Great post. You bring up some good points.

I'm far from an architectural critic, but I too wonder how the recent and upcoming infill in Biltmore Village will stand the test of time. Biltmore Plaza (the most recent new construction infill development) is very similar architecturally to this new proposal, only smaller in scale. Biltmore Plaza feels out of scale and somehow out of touch with the rest of the village.

A challenge for all infill in Biltmore Village is maintaing pedestrian focus and human scale, while at the same time raising the bottom floor of every new building six feet above ground level to bring it out of the floodplain. I agree with you that this building (and, similarly, Biltmore Plaza) do a mediocre job at this.

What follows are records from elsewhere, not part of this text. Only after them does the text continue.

Section service.
Context {M Config : Type} `{Hops : ManagerOps M Config} (lib : Library Config) (serialize : Config → list Z).
Notation Service := (StatsService M).
Implicit Types s : Service.

(** ** Parts *)

(** The callbacks the processor got: a broadcast needs a receiver. *)
Definition withReceivers (m : ConfigManager) (e : Env) : Env :=
  mkEnv (e_uninit e) (e_uninitFlags e) (e_elapsed e) (e_elapsedAt e) (e_wallNs e) (e_pull e) (e_pullFinds e) (e_depth e)
    (λ key, match GetConfigReceiver key m with Some _ => e_sendBroadcast e key | None => false end)
    (λ uid ids, match GetActiveConfigsChangedReceiver uid m with Some _ => e_sendActivationBroadcast e uid ids | None => false end).

Definition onProcessor (f : StatsLogProcessor M → option (StatsLogProcessor M)) s : option Service :=
  p ← f (mProcessor s); Some (set_processor p s).

(** The processor is listener 0 of the configurations; updates are modular. *)
Definition hearConfig (e : Env) (c : ConfigCall (Config := Config)) (p : StatsLogProcessor M) : option (StatsLogProcessor M) :=
  match c with
  | OnConfigUpdated listener timestampNs key config =>
      if listener =? 0 then processor_OnConfigUpdated lib e timestampNs key config true p else Some p
  | OnConfigRemoved listener key => if listener =? 0 then processor_OnConfigRemoved lib e key p else Some p
  end.

Definition hearConfigs (e : Env) (calls : list (ConfigCall (Config := Config))) (p : StatsLogProcessor M)
    : option (StatsLogProcessor M) := foldl (λ r c, p ← r; hearConfig e c p) (Some p) calls.

(** An operation of the configuration manager: the maps and the files change before listeners are told. *)
Definition onConfigs (e : Env) (f : ConfigManager → Disk → option (list (ConfigCall (Config := Config)) * ConfigManager * Disk)) s
    : option Service :=
  '(calls, m, k) ← f (mConfigManager s) (mDisk (mProcessor s));
  p ← hearConfigs e calls (on_shared (set_disk k) (mProcessor s));
  Some (set_configManager m (set_processor p s)).

Definition updateConfigOf (e : Env) (key : ConfigKey) (config : Config) : Service → option Service :=
  onConfigs e (UpdateConfig serialize (lib_sortFiles lib) (e_wallSec e) (e_elapsed e) key config).
Definition removeConfigOf (e : Env) (key : ConfigKey) : Service → option Service :=
  onConfigs e (λ m k, Some (RemoveConfig key m k)).
Definition removeConfigsOf (e : Env) (uid : Z) : Service → option Service :=
  onConfigs e (λ m k, Some (RemoveConfigs uid m k)).

Definition markCondition (tag : string) s : Service :=
  let '(fires, t) := markComplete tag (mBootCompleteTrigger s) in
  set_trigger t (if fires then Datatypes.S (mTriggerThreads s) else mTriggerThreads s) s.

(** A thread of the trigger runs. *)
Definition runTriggerThread (e : Env) s : Service :=
  match mTriggerThreads s with
  | O => s
  | Datatypes.S n =>
      set_trigger (mBootCompleteTrigger s) n
        (set_processor (processor_onStatsdInitCompleted e (e_elapsed e) (mProcessor s)) s)
  end.

(** ** Construction and start *)

(** The processor listens to the uid map and, as listener 0, to the configurations. *)
Definition StatsService_new (shared : SharedObjects) (stats : StatsdStats) (elapsedNs : Z) (buildType : option string) : Service :=
  let p := StatsLogProcessor_new shared elapsedNs in
  let '(fires, trigger) := MultiConditionTrigger_new {[kBootCompleteTag; kUidMapReceivedTag; kAllPullersRegisteredTag]} in
  mkStatsService (AddListener 0 ConfigManager_new)
    (on_shared (λ sh, set_uidMap (setListener true (sh_uidMap sh)) sh) p)
    SubscriberReporter_new stats trigger (if fires then 1 else 0)%nat false false
    (match buildType with Some b => bool_decide (b = "eng"%string) || bool_decide (b = "userdebug"%string) | None => false end) [].

(** [ConfigManager::Startup]: listeners are told of each configuration before the next one. *)
Definition startConfigs (e : Env) s : option Service :=
  '(configs, k) ← configsToStart (lib_sortFiles lib) (lib_parseConfig lib) (e_wallSec e) (mDisk (mProcessor s));
  foldl (λ r kv, s ← r; updateConfigOf e kv.1 kv.2 s) (Some (set_processor (on_shared (set_disk k) (mProcessor s)) s)) configs.

Definition service_Startup (e : Env) s : option Service :=
  s ← startConfigs e s;
  onProcessor (λ p, Some (LoadMetadataFromDisk lib (e_wallNs e) (e_elapsed e) (LoadActiveConfigsFromDisk lib e p))) s.

(** What is saved when statsd or the device stops. *)
Definition saveAll (e : Env) (reason : DumpReportReason) (p : StatsLogProcessor M) : option (StatsLogProcessor M) :=
  p ← WriteDataToDisk lib e reason FAST (e_elapsed e) p;
  SaveMetadataToDisk lib e (e_wallNs e) (e_elapsed e) (SaveActiveConfigsToDisk lib e (e_elapsed e) p).

Definition service_Terminate (e : Env) : Service → option Service := onProcessor (saveAll e TERMINATION_SIGNAL_RECEIVED).

Definition setCompanion (service : bool) s : Service :=
  let p := mProcessor s in
  let '(calls, pm) := SetStatsCompanionService service (sh_pullers (lp_shared p)) in
  set_companion service (set_processor (record_calls (PullerCall <$> calls) (on_shared (set_pullerManager pm) p)) s).

(** [statsCompanionServiceDiedImpl]: every configuration is built again, and what was active stays so. *)
Definition restartProcessor (e : Env) (p : StatsLogProcessor M) : option (StatsLogProcessor M) :=
  let active := WriteActiveConfigsToProtoOutputStream e (e_elapsed e) STATSCOMPANION_DIED p in
  let metadata := WriteMetadataToProto (e_wallNs e) (e_elapsed e) p in
  p ← WriteDataToDisk lib e STATSCOMPANION_DIED FAST (e_elapsed e) p;
  p ← resetConfigs lib e p;
  let p := match lib_parseActive lib (lib_writeActive lib active) with
           | Some configs => SetConfigsActiveState e configs (e_elapsed e) p
           | None => p
           end in
  Some (SetMetadataState metadata (e_wallNs e) (e_elapsed e) p).

Definition statsCompanionServiceDied (e : Env) s : option Service :=
  s ← onProcessor (restartProcessor e) (set_stats (noteSystemServerRestart (wrap32 (e_wallSec e)) (mStats s)) s);
  Some (setCompanion false s).

Definition sayHiToStatsCompanion (companion : bool) s : Service := if companion then call StatsdReady s else s.

(** One turn of the loop of [readLogs]; the shell subscriber gets the event too (ShellSubscriber.v). *)
Definition readLog (e : Env) (l : Logger) (event : Parsing) s : option Service :=
  onProcessor (OnLogEvent lib (withReceivers (mConfigManager s) e) l event) s.

(** ** Calls through binder *)

Definition Handler : Type := Service → option (Status * Reply * Service).

Definition accept (s : Service) : option (Status * Reply * Service) := Some (Ok, NoReply, s).
Definition refuse (code : Status) s : option (Status * Reply * Service) := Some (code, NoReply, s).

I'm curious what you think of the other major infill project coming up in BV - Kessler's Asheville Mansion hotel. It will clearly be larger than All Souls, and in a very prominent location, but is subordination in scale to the church something that needs to be maintained for all eternity? It would seem to me that a relatively massive building is needed to stand up to the wide and busy roads that surround this project on three sides. Architecturally the building is still a mixed bag of false historicism, but the renderings show a greater level of detail and authenticity than does either Brook Street project. To my uneducated eyes, Asheville Mansion seems closer to an inn found in a village in the French countryside, rather than a supersized Tudor-style cottage.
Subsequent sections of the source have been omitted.